Dr Ruth McKernan CBE former chair of the BioIndustry Association and former Chair of Innovate UK

It has been a source of pride during my tenure as BIA Chair to see first-hand the extraordinary efforts of the UK biotech and life sciences sector respond to the COVID-19 pandemic. Companies, academia and researchers have worked day and night to find solutions.

Since the start of the pandemic, it has been clear that while vaccines would play a key part of our response – prevention is better than cure – we would also need an arsenal of options including antibody treatments and antivirals to fully combat and control the virus, for the whole population. I have been representing the BIA and its members with industry and government to understand, develop and ultimately deploy antiviral treatments. So far, the Government have procured two novel MHRA-approved, oral antivirals, Lagevrio (molnupiravir) and Paxlovid (PF-07321332 and ritonavir). Patients can access them in two ways – higher risk patients who are more likely to get seriously ill from COVID-19 through their GP or consultant and otherwise through a national study.

As we hopefully move from pandemic to endemic, we should expect to see improvements in Covid treatment innovated via drug combinations, longer-acting prophylactic antibodies and broader-spectrum vaccines, for example.

Even more important is to take stock, learn from Covid and invest in longer-term health security for the UK (and beyond of course).

We do not lack serious world-leading expertise in our companies, academic scientists and NHS practitioners. The Government, through InnovateUK has invested in translational and innovation centres such as the new Cell and Gene Manufacturing Innovation Centre in Braintree, and mRNA technology investment at CPI in Darlington and the Vaccines manufacturing and innovation Centre in Oxford. When  the Government invested early in the pandemic to support the UK’s future vaccine manufacturing capability we saw other Clinical Development and Manufacturing Organisations (CDMO’s) increasing investment in their UK operations, including the likes of Fujifilm Diosynth Biotechnologies and Toughlight Genetics. Government investment in pandemic preparedness should crowd in private sector investment.

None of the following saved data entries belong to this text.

(** The background fact extraction is contained: its promise is always
    fulfilled, whatever the backend or the parser do; it adds at most five
    notes; and it leaves the conversations and the core memories alone.
    Without an API key it does nothing at all. *)
Theorem extractAndSaveFacts_is_contained (userMessage assistantReply : string)
    (w : World Ext) :
  fst (extractAndSaveFacts userMessage assistantReply w) = Ok tt
  /\ sameConversations w (snd (extractAndSaveFacts userMessage assistantReply w))
  /\ Memory.core_memories (db (snd (extractAndSaveFacts userMessage assistantReply w)))
     = Memory.core_memories (db w)
  /\ length (Memory.notes (db (snd (extractAndSaveFacts userMessage assistantReply w))))
     <= length (Memory.notes (db w)) + 5
  /\ (OPENAI_API_KEY = EmptyString ->
      snd (extractAndSaveFacts userMessage assistantReply w) = w).
Proof.
  unfold extractAndSaveFacts.
  destruct (String.eqb_spec OPENAI_API_KEY "") as [Hkey|Hkey].
  { simpl. split; [done|]. split; [apply sameConversations_refl|].
    split; [done|]. split; [lia|done]. }
  assert (Hbody :
    sameConversations w (snd (extractAndSaveFactsBody userMessage assistantReply w))
    /\ Memory.core_memories (db (snd (extractAndSaveFactsBody userMessage assistantReply w)))
       = Memory.core_memories (db w)
    /\ length (Memory.notes (db (snd (extractAndSaveFactsBody userMessage assistantReply w))))
       <= length (Memory.notes (db w)) + 5).
  { unfold extractAndSaveFactsBody.
    destruct (createExtraction _ (ext w)) as [[c|e] x]; simpl.
    2:{ split; [by split|]. split; [done|lia]. }
    destruct (JSON_parse (orDefault c "{}")) as [parsed|]; simpl.
    2:{ split; [by split|]. split; [done|lia]. }
    destruct (saveFacts_world (firstn 5 (factsIn parsed)) (withExt x w)) as (Hc & Hm & Hn).
    split; [exact Hc|]. split; [exact Hm|].
    etransitivity; [exact Hn|]. simpl.
    pose proof (firstn_le_length 5 (factsIn parsed)). lia. }
  destruct (extractAndSaveFactsBody userMessage assistantReply w) as [[u|e] w']; simpl in *.
  - destruct Hbody as (Hc & Hm & Hn).
    split; [done|]. split; [done|]. split; [done|]. split; [done|]. intros Hk. congruence.
  - destruct Hbody as (Hc & Hm & Hn).
    split; [done|]. split; [done|]. split; [done|]. split; [done|]. intros Hk. congruence.
Qed.

End TurnFrameFacts.

Section TurnKeepsConversations.
Context {Ext : Type} `{JSEngine} `{StoreEnv Ext} `{FactsEnv Ext} `{AgentEnv Ext}.

Lemma dispatchTool_keeps (name rawArgs : string) (w : World Ext) :
  toolsKeepMessages -> sameConversations w (snd (dispatchTool name rawArgs w)).
Proof.
  intros Hkeep. unfold dispatchTool, lookupTool.
  destruct (List.find _ tools) as [tool|] eqn:Hfind; [|apply sameConversations_refl].
  apply List.find_some in Hfind as [Hin _].
  destruct (JSON_parse rawArgs) as [args|]; [|apply sameConversations_refl].
  pose proof (Hkeep tool Hin args w) as Hk.
  destruct (execute tool args w) as [[output|err] w']; exact Hk.
Qed.

Lemma settle_keeps (steps : nat) :
  toolsKeepMessages ->
  forall pending calls values (w : World Ext) log,
    sameConversations w (snd (fst (settle steps pending calls values w log))).
Proof.
  intros Hkeep. induction steps as [|steps IH]; intros pending calls values w log.
  - apply sameConversations_refl.
  - cbn [settle]. destruct (pending !! _) as [i|]; [|apply sameConversations_refl].
    destruct (calls !! i) as [call|]; [|apply sameConversations_refl].
    unfold toolTask.
    pose proof (dispatchTool_keeps (tc_name call) (tc_arguments call) w Hkeep) as Hd.
    destruct (dispatchTool (tc_name call) (tc_arguments call) w) as [output w1].
    eapply sameConversations_trans; [exact Hd|apply IH].
Qed.

Lemma promiseAll_keeps (calls : list ToolCall) (w : World Ext) (log : list Event) :
  toolsKeepMessages -> sameConversations w (snd (fst (promiseAll calls w log))).
Proof.
  intros Hkeep. unfold promiseAll.
  pose proof (settle_keeps (length calls) Hkeep (seq 0 (length calls)) calls
                (replicate (length calls) None) w log) as Hs.
  by destruct (settle _ _ _ _ _ _) as [[values w'] log'].
Qed.

Lemma agentLoop_keeps (remaining : nat) :
  toolsKeepMessages ->
  forall um messages (w : World Ext) log,
    sameConversations w (snd (fst (agentLoop remaining um messages w log))).
Proof.
  intros Hkeep. induction remaining as [|remaining IH]; intros um messages w log.
  - apply sameConversations_refl.
  - cbn [agentLoop].
    destruct (getActiveProvider (ext w)) as [[p|e] x]; [|by split].
    destruct (complete p messages getOpenAITools x) as [[r|e] x']; [|by split].
    assert (Hfinal : forall reply,
      sameConversations w (snd (extractAndSaveFacts um reply (withExt x' w)))).
    { intros reply.
      destruct (extractAndSaveFacts_is_contained um reply (withExt x' w)) as (_ & Hc & _).
      exact Hc. }
    destruct (toolCalls r) as [[|call calls]|].
    + specialize (Hfinal (orDefault (content r) "(no response)")).
      by destruct (extractAndSaveFacts _ _ _).
    + pose proof (promiseAll_keeps (call :: calls) (withExt x' w)
                    (log ++ [ProviderCall messages]) Hkeep) as Hp.
      destruct (promiseAll _ _ _) as [[[toolResults|] w'] log']; [|exact Hp].
      eapply sameConversations_trans; [exact Hp|apply IH].
    + specialize (Hfinal (orDefault (content r) "(no response)")).
      by destruct (extractAndSaveFacts _ _ _).
Qed.

Lemma buildSystemPrompt_db (userMessage : string) (w : World Ext) :
  db (snd (buildSystemPrompt userMessage w)) = db w.
Proof.
  unfold buildSystemPrompt.
  destruct (negb isSupabaseConfigured); [done|].
  destruct (semanticSearch userMessage 3 (ext w)) as [memories x].
  by destruct (Nat.eqb (length memories) 0).
Qed.

(** A turn does not write the conversation table: unless a tool does, the
    stored messages of every chat are after the turn what they were before
    it. Persisting the updated history is left to the caller. *)
Theorem turn_keeps_stored_conversations (history : list JSON) (userMessage : string)
    (w : World Ext) :
  toolsKeepMessages ->
  sameConversations w (snd (fst (runAgentTurn history userMessage w)))
  /\ forall chatId,
       Memory.loadHistory chatId (db (snd (fst (runAgentTurn history userMessage w))))
       = Memory.loadHistory chatId (db w).
Proof.
  intros Hkeep.
  assert (Hsame : sameConversations w (snd (fst (runAgentTurn history userMessage w)))).
  { unfold runAgentTurn.
    pose proof (buildSystemPrompt_db userMessage w) as Hdb.
    destruct (buildSystemPrompt userMessage w) as [prompt w0]. simpl in Hdb.
    pose proof (agentLoop_keeps AGENT_MAX_ITERATIONS Hkeep userMessage
                  (systemMessage prompt :: history ++ [userMessageOf userMessage]) w0 [])
      as [Hm Hs].
    split; congruence. }
  split; [exact Hsame|].
  intros chatId. destruct Hsame as [Hm _].
  unfold Memory.loadHistory, Memory.stmtLoadMsgs. by rewrite Hm.
Qed.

One lesson from this pandemic is that we cannot simply procure our way out of future pandemics. We must build as well as buy. As the Prime Minister told healthcare investors at this year’s JP Morgan conference: “We will aim to provide global solutions on the principle of made in the UK, shared with the world”. Investing in our antiviral and antibiotic biotech companies and onshoring scale up and manufacturing capability provides a long-term return to UK taxpayer as well as benefitting patients globally. Building our private sector assets alongside public sector investments will further strengthen the UK biotech and life sciences sector to create products that are suitable for the UK and for export.

We are still not out of the woods yet on COVID-19. At time of writing while the worst projections of Omicron have not been fully realised, the fact remains this virus will mutate or worse and we will experience other viruses requiring quick response from industry.

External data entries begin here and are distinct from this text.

Lemma same_origin_trans (a b c : Url) :
  same_origin a b = true -> same_origin b c = true -> same_origin a c = true.
Proof. rewrite !same_origin_iff. intuition congruence. Qed.
End Origin.

(** ** A concrete instance *)

Definition hex_digit (n : Z) : ascii := ascii_of_nat (Z.to_nat (if (n <? 10)%Z then 48 + n else 55 + n)).

Fixpoint percent_encode (keep : ascii -> bool) (s : string) : string :=
  match s with
  | EmptyString => ""
  | String c t =>
      if keep c then String c (percent_encode keep t)
      else String "%" (String (hex_digit (byte_val c / 16)) (String (hex_digit (byte_val c mod 16))
             (percent_encode keep t)))
  end.

(** Dot segments are resolved on a stack; a final one leaves a slash. *)
Fixpoint resolve_dots (stack segments : list string) : list string :=
  match segments with
  | [] => rev stack
  | s :: rest =>
      if is_dot_dot s then
        match rest with [] => rev ("" :: List.tl stack) | _ => resolve_dots (List.tl stack) rest end
      else if is_dot s then
        match rest with [] => rev ("" :: stack) | _ => resolve_dots stack rest end
      else resolve_dots (s :: stack) rest
  end.

Definition norm_path (p : string) : string :=
  let encoded := percent_encode is_path_char p in
  let segments := match encoded with String "/" t => str_split "/" t | _ => str_split "/" encoded end in
  "/" +:+ str_join "/" (resolve_dots [] segments).

Record simple_url : Type := SimpleUrl {
  su_scheme : string;
  su_user : string;
  su_password : option string;
  su_host : string;
  su_port : option Z;
  su_path : string;
  su_query : option string;
  su_fragment : option string;
}.

#[global] Instance simple_url_eq_dec : EqDecision simple_url.
Proof. solve_decision. Defined.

 What we need is a clear strategy pulling together the work of the various taskforces in vaccines, therapeutics, antivirals and testing, to keep the UK at the forefront of the response to this pandemic and those in the future.

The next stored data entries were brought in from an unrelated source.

(** A repository path that passes the check stays under the configured
    repository: for a path of URL characters without percent signs, the
    upstream URL has the endpoint's origin and exactly the path below the
    endpoint's base path. *)
Lemma repository_url_confined `{UrlLaws} (configured endpoint path p : string) (base : Url)
    (query : option string) :
  select_upstream configured = Ok endpoint -> url_parse endpoint = Some base ->
  web base ->
  sanitize_repository_path path = Ok p ->
  all_bytes is_path_char p = true -> contains_char "%" p = false ->
  exists url, repository_url configured p query = Ok url /\
    same_origin url base = true /\ url_path url = trim_end_matches "/" (url_path base) +:+ "/" +:+ p.
Proof.
  intros He Hb Hh (_ & _ & Hs & _)%sanitize_segments Hc Hp.
  unfold repository_url, parse_base. rewrite He. simpl. rewrite Hb. simpl. eexists. split; [done|]. split.
  - apply same_origin_iff. by autorewrite with url.
  - rewrite url_path_set_query. apply url_path_set_path; [by apply url_web_host|].
    apply normal_base_path; [done|by apply keeps_plain|]. by apply plain_path_no_dots.
Qed.

Lemma repository_url_confined_witness :
  exists base url : simple_url, url_parse "https://cloud.example/repo/" = Some base /\
    repository_url "https://cloud.example/repo/, https://b.example" "src/contrib/PACKAGES" None = Ok url /\
    url_path url = "/repo/src/contrib/PACKAGES".
Proof.
  exists (SimpleUrl "https" "" None "cloud.example" None "/repo/" None None).
  destruct (@repository_url_confined SimpleUrlApi SimpleUrl_laws
    "https://cloud.example/repo/, https://b.example" "https://cloud.example/repo/" "//src/contrib/PACKAGES"
    "src/contrib/PACKAGES" (SimpleUrl "https" "" None "cloud.example" None "/repo/" None None) None
    ltac:(vm_compute; reflexivity) ltac:(vm_compute; reflexivity) ltac:(by right)
    ltac:(vm_compute; reflexivity) ltac:(vm_compute; reflexivity) ltac:(vm_compute; reflexivity))
    as (url & H1 & _ & H3).
  exists url. split; [vm_compute; reflexivity|]. split; [exact H1|exact H3].
Defined.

This requires the type of leadership we saw from Dame Kate Bingham, able to work at pace and carry risk, uniting scientists and entrepreneurs at the heart of government and greater clarity on where responsibility for future preparedness sits within government. These strands of work need to be urgently pulled together for the benefit of the UK but also the wider world. It is a mission the BIA and its members will be proud to partner on.